Now, to bring it home: Sometimes I feel like I am one of those people too, though I thankfully have all/most of my mental faculties and have a warm home and wonderful caregivers. I have related before how I was born into a family where the father had just left us destitute. I remember kindness after kindness shown to me by not only family members, but my whole community. I have included a picture at the end that shows me at age 6 or 7 with all of my dolls. Most of these were gifts from people outside my family. Trust me, my wise mother would never give me that many toys because it would obviously spoil me rotten (and in fact did).

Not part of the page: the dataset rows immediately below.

(** * Verification of [resu.Checkpoint] (src/resu/resu.py)

    A shallow embedding of the checkpoint/resume engine of [resu]:
    the marker encoder [Checkpoint._encode] (pickle, then base64), the
    checkpoint store [Checkpoint.ckpt_io] (gzip + pickle of the progress
    list), the resume planner [Checkpoint.check_progress] and the
    execution loop [Checkpoint.record].

    Python bytes are lists of [Byte.byte]; Python values that reach the
    engine are the inductive [pyval]; the object and its environment are
    threaded through a small state-and-exception monad. *)

From Stdlib Require Import ZArith Lia List String Ascii Bool.
From Stdlib Require Import Strings.Byte.
Import ListNotations.
Open Scope Z_scope.
Set Warnings "-register-all".

Definition bytes := list byte.

(** ** Bytes as 8-bit integers *)

Definition Z_of_byte (b : byte) : Z := Z.of_N (Byte.to_N b).

(** [z & 0xff] as a byte. *)
Definition byte_of_Z (z : Z) : byte :=
  match Byte.of_N (Z.to_N (z mod 256)) with
  | Some b => b
  | None => x00
  end.

(** [z.to_bytes(n, 'little')] for [z] taken modulo [2^(8n)]: the
    little-endian (two's complement for negative [z]) byte string. *)
Fixpoint le_bytes (n : nat) (z : Z) : bytes :=
  match n with
  | O => []
  | S k => byte_of_Z z :: le_bytes k (z / 256)
  end.

(** [int.from_bytes(l, 'little')], unsigned. *)
Fixpoint le_val (l : bytes) : Z :=
  match l with
  | [] => 0
  | b :: r => Z_of_byte b + 256 * le_val r
  end.

Definition len (l : bytes) : Z := Z.of_nat (List.length l).

(** ** Python values reaching the engine *)

Inductive pyval : Type :=
| PNone
| PBool (b : bool)
| PInt (z : Z)
| PBytes (bs : bytes)
| PList (l : list pyval).

(** Python's [==] on these values: [True == 1] and [False == 0]. *)
Definition num_of (v : pyval) : option Z :=
  match v with
  | PInt z => Some z
  | PBool true => Some 1
  | PBool false => Some 0
  | _ => None
  end.

Fixpoint bytes_eqb (a b : bytes) : bool :=
  match a, b with
  | [], [] => true
  | x :: a', y :: b' => Byte.eqb x y && bytes_eqb a' b'
  | _, _ => false
  end.

Fixpoint py_eq (a b : pyval) : bool :=
  match a, b with
  | PNone, PNone => true
  | PBytes x, PBytes y => bytes_eqb x y
  | PList xs, PList ys =>
      (fix go (xs ys : list pyval) : bool :=
         match xs, ys with
         | [], [] => true
         | x :: xs', y :: ys' => py_eq x y && go xs' ys'
         | _, _ => false
         end) xs ys
  | _, _ =>
      match num_of a, num_of b with
      | Some x, Some y => Z.eqb x y
      | _, _ => false
      end
  end.

(** ** [pickle.dumps] (protocol 4, the default of CPython 3.8 to 3.13)

    Opcodes of [Lib/pickle.py] used for these values. *)
Module Op.
Definition PROTO := x80.
Definition FRAME := x95.
Definition STOP := x2e.            (* '.' *)
Definition NONE := x4e.            (* 'N' *)
Definition NEWTRUE := x88.
Definition NEWFALSE := x89.
Definition BININT := x4a.          (* 'J' *)
Definition BININT1 := x4b.         (* 'K' *)
Definition BININT2 := x4d.         (* 'M' *)
Definition LONG1 := x8a.
Definition LONG4 := x8b.
Definition SHORT_BINBYTES := x43.  (* 'C' *)
Definition BINBYTES := x42.        (* 'B' *)
Definition BINBYTES8 := x8e.
Definition EMPTY_LIST := x5d.      (* ']' *)
Definition MARK := x28.            (* '(' *)
Definition APPEND := x61.          (* 'a' *)
Definition APPENDS := x65.         (* 'e' *)
Definition MEMOIZE := x94.
End Op.

Definition DEFAULT_PROTOCOL : Z := 4.
Definition BATCHSIZE : nat := 1000.

(** [encode_long]: minimal little-endian two's complement. *)
Definition encode_long (x : Z) : bytes :=
  if Z.eqb x 0 then [] else
  let nbytes := Z.to_nat (Z.shiftr (Z.log2 (Z.abs x) + 1) 3 + 1) in
  let result := le_bytes nbytes x in
  if (x <? 0) && (1 <? Z.of_nat nbytes) then
    match rev result with
    | last :: prev :: _ =>
        if Byte.eqb last xff && negb (Z.eqb (Z.land (Z_of_byte prev) 128) 0)
        then firstn (pred nbytes) result else result
    | _ => result
    end
  else result.

Definition save_long (x : Z) : bytes :=
  if (0 <=? x) && (x <=? 255) then [Op.BININT1; byte_of_Z x]
  else if (0 <=? x) && (x <=? 65535) then Op.BININT2 :: le_bytes 2 x
  else if (- 2147483648 <=? x) && (x <=? 2147483647) then Op.BININT :: le_bytes 4 x
  else
    let data := encode_long x in
    if len data <? 256 then Op.LONG1 :: byte_of_Z (len data) :: data
    else Op.LONG4 :: le_bytes 4 (len data) ++ data.

(** [_save_bytes_data] followed by [memoize]. *)
Definition save_bytes (bs : bytes) : bytes :=
  let n := len bs in
  (if n <=? 255 then [Op.SHORT_BINBYTES; byte_of_Z n]
   else if n <=? 4294967295 then Op.BINBYTES :: le_bytes 4 n
   else Op.BINBYTES8 :: le_bytes 8 n) ++ bs ++ [Op.MEMOIZE].

(** The loop of [batch_list_exact] for lists of two or more items, over
    the already pickled items: a [MARK] is open, [cnt] items are in the
    current batch; a batch is closed after [BATCHSIZE] items when more
    items follow. *)
Fixpoint batch_appends (items : list bytes) (cnt : nat) : bytes :=
  match items with
  | [] => [Op.APPENDS]
  | x :: rest =>
      if Nat.eqb cnt BATCHSIZE
      then Op.APPENDS :: Op.MARK :: x ++ batch_appends rest 1
      else x ++ batch_appends rest (S cnt)
  end.

Definition save_list (items : list bytes) : bytes :=
  Op.EMPTY_LIST :: Op.MEMOIZE ::
  match items with
  | [] => []
  | [x] => x ++ [Op.APPEND]
  | _ => Op.MARK :: batch_appends items 0
  end.

(** The opcodes of [save(obj)]. *)
Fixpoint save (v : pyval) : bytes :=
  match v with
  | PNone => [Op.NONE]
  | PBool true => [Op.NEWTRUE]
  | PBool false => [Op.NEWFALSE]
  | PInt z => save_long z
  | PBytes bs => save_bytes bs
  | PList l => save_list (map save l)
  end.

(** Framing of protocol 4: the opcodes after [PROTO] form one frame,
    whose header is dropped when the frame is shorter than
    [_FRAME_SIZE_MIN = 4] bytes.  (The library splits pickles longer than
    its 64 KiB frame target into several frames; this model keeps one.
    Values are trees: the memo is only written ([MEMOIZE]), never read
    back, whereas CPython writes a [BINGET] for an object it meets twice,
    such as a shared list or its cached empty and one-byte [bytes].) *)
Definition frame (payload : bytes) : bytes :=
  if 4 <=? len payload then Op.FRAME :: le_bytes 8 (len payload) ++ payload
  else payload.

Definition pickle_dumps (v : pyval) : bytes :=
  Op.PROTO :: byte_of_Z DEFAULT_PROTOCOL :: frame (save v ++ [Op.STOP]).

(** ** [base64.b64encode] (RFC 4648 standard alphabet, with padding) *)

Definition b64_char (i : Z) : byte :=
  if i <? 26 then byte_of_Z (65 + i)
  else if i <? 52 then byte_of_Z (97 + (i - 26))
  else if i <? 62 then byte_of_Z (48 + (i - 52))
  else if i =? 62 then byte_of_Z 43
  else byte_of_Z 47.

Definition b64_pad : byte := x3d.   (* '=' *)

Definition sextet (n : Z) (k : Z) : byte := b64_char (Z.land (Z.shiftr n k) 63).

Fixpoint b64encode (l : bytes) : bytes :=
  match l with
  | a :: b :: c :: rest =>
      let n := Z.shiftl (Z_of_byte a) 16 + Z.shiftl (Z_of_byte b) 8 + Z_of_byte c in
      sextet n 18 :: sextet n 12 :: sextet n 6 :: sextet n 0 :: b64encode rest
  | [a; b] =>
      let n := Z.shiftl (Z_of_byte a) 16 + Z.shiftl (Z_of_byte b) 8 in
      [sextet n 18; sextet n 12; sextet n 6; b64_pad]
  | [a] =>
      let n := Z.shiftl (Z_of_byte a) 16 in
      [sextet n 18; sextet n 12; b64_pad; b64_pad]
  | [] => []
  end.

(** [Checkpoint._encode]: [base64.b64encode(pickle.dumps(x))]. *)
Definition _encode (x : pyval) : bytes := b64encode (pickle_dumps x).


(** ** Python exceptions and results *)

Inductive exc : Type :=
| FileNotFoundError (msg : string)
| EOFError
| UnpicklingError (msg : string)
| TypeError
| NotImplementedError (msg : string)
| ImportError (msg : string)
| CallbackError               (* whatever the user callback raised *)
| SystemExit (code : Z).

Inductive res (A : Type) : Type :=
| Ok (a : A)
| Err (e : exc).
Arguments Ok {A} a.
Arguments Err {A} e.

(** ** [pickle.loads]: the unpickler's stack machine for these opcodes *)

Inductive sitem : Type :=
| SMark
| SVal (v : pyval).

Inductive stepres : Type :=
| Next (i : bytes) (stack : list sitem) (memo : list pyval)
| Stop (r : res pyval).

Definition take (n : nat) (l : bytes) : option (bytes * bytes) :=
  if Nat.leb n (List.length l) then Some (firstn n l, skipn n l) else None.

Definition truncated : stepres := Stop (Err (UnpicklingError "pickle data was truncated")).
Definition underflow : stepres := Stop (Err (UnpicklingError "unpickling stack underflow")).

Definition PY_SSIZE_T_MAX : Z := 9223372036854775807.

(** Two's complement little-endian ([decode_long]). *)
Definition decode_long (l : bytes) : Z :=
  match rev l with
  | [] => 0
  | last :: _ =>
      if Z_of_byte last <? 128 then le_val l else le_val l - 2 ^ (8 * len l)
  end.
(** * websocket_monitor.py: a shallow embedding and its verified properties

    The program logs in to a remote service through a headless browser,
    extracts a signature from the page it lands on, opens a websocket, sends
    [LOGIN=<signature>] and prints every frame it receives.

    Python values are modelled as follows.
    - [str] is a sequence of Unicode code points: [pystr := list N].
      [len] is [length], slicing is [take]/[drop].
    - [os.environ] is a finite map ([gmap]); the dict built by
      [get_env_consts] is an association list, because the order in which
      its keys are visited decides which missing variable is reported.
    - Output and calls into libraries (print, the browser, [ws.send]) are
      recorded in a trace of [effect]s; an exception is a [Raised] result.
    - What the outside world answers (the page the browser ends on, the
      clock, the frames and errors the transport delivers) is carried by
      the [event] that triggers a callback. *)

From Stdlib Require Import NArith ZArith String Ascii Lia.
From stdpp Require Import base option list gmap.

Local Open Scope N_scope.

(** ** Python strings *)

Module PyStr.

Definition char := N.
Definition pystr := list char.

(** An ASCII literal of the source, as code points. *)
Definition lit (s : string) : pystr :=
  List.map N_of_ascii (list_ascii_of_string s).

Definition apostrophe : char := 39.
Definition semicolon : char := 59.
(** U+2193 DOWNWARDS ARROW and U+2191 UPWARDS ARROW. *)
Definition down_arrow : char := 8595.
Definition up_arrow : char := 8593.

(** [s.split(sep, maxsplit)] for a one-character separator;
    [maxsplit = None] is Python's default of -1 (no limit). *)
Fixpoint split (sep : char) (maxsplit : option nat) (s : pystr) : list pystr :=
  match s with
  | [] => [[]]
  | c :: s' =>
      if bool_decide (c = sep) && negb (bool_decide (maxsplit = Some O))
      then [] :: split sep (pred <$> maxsplit) s'
      else match split sep maxsplit s' with
           | piece :: pieces => (c :: piece) :: pieces
           | [] => [[c]]
           end
  end.

(** [s.count(c)] for a one-character [c]. *)
Fixpoint count (c : char) (s : pystr) : nat :=
  match s with
  | [] => O
  | x :: s' => ((if bool_decide (x = c) then 1 else 0) + count c s')%nat
  end.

And then, at age 29 I get cancer. I suddenly find myself at the intimate center of other people’s hopes, services, and prayers. I’m telling you, some people are specifically sent to earth to fill the privileged position of ‘being loved’ by those around them. As I said once before, I seem to have a “cancer of the privileged.” I feel pretty emotional about Joey’s situation, at first connected to him in some indefinable way. After delving deep into my thoughts as I write this, I find myself first wishing I had the courage to immediately stand for Joey, second that I had felt whatever feelings he is obviously gifted with during a regular church hymn, and third that I might make my sadness’s and my difficulties into simple joys like he does.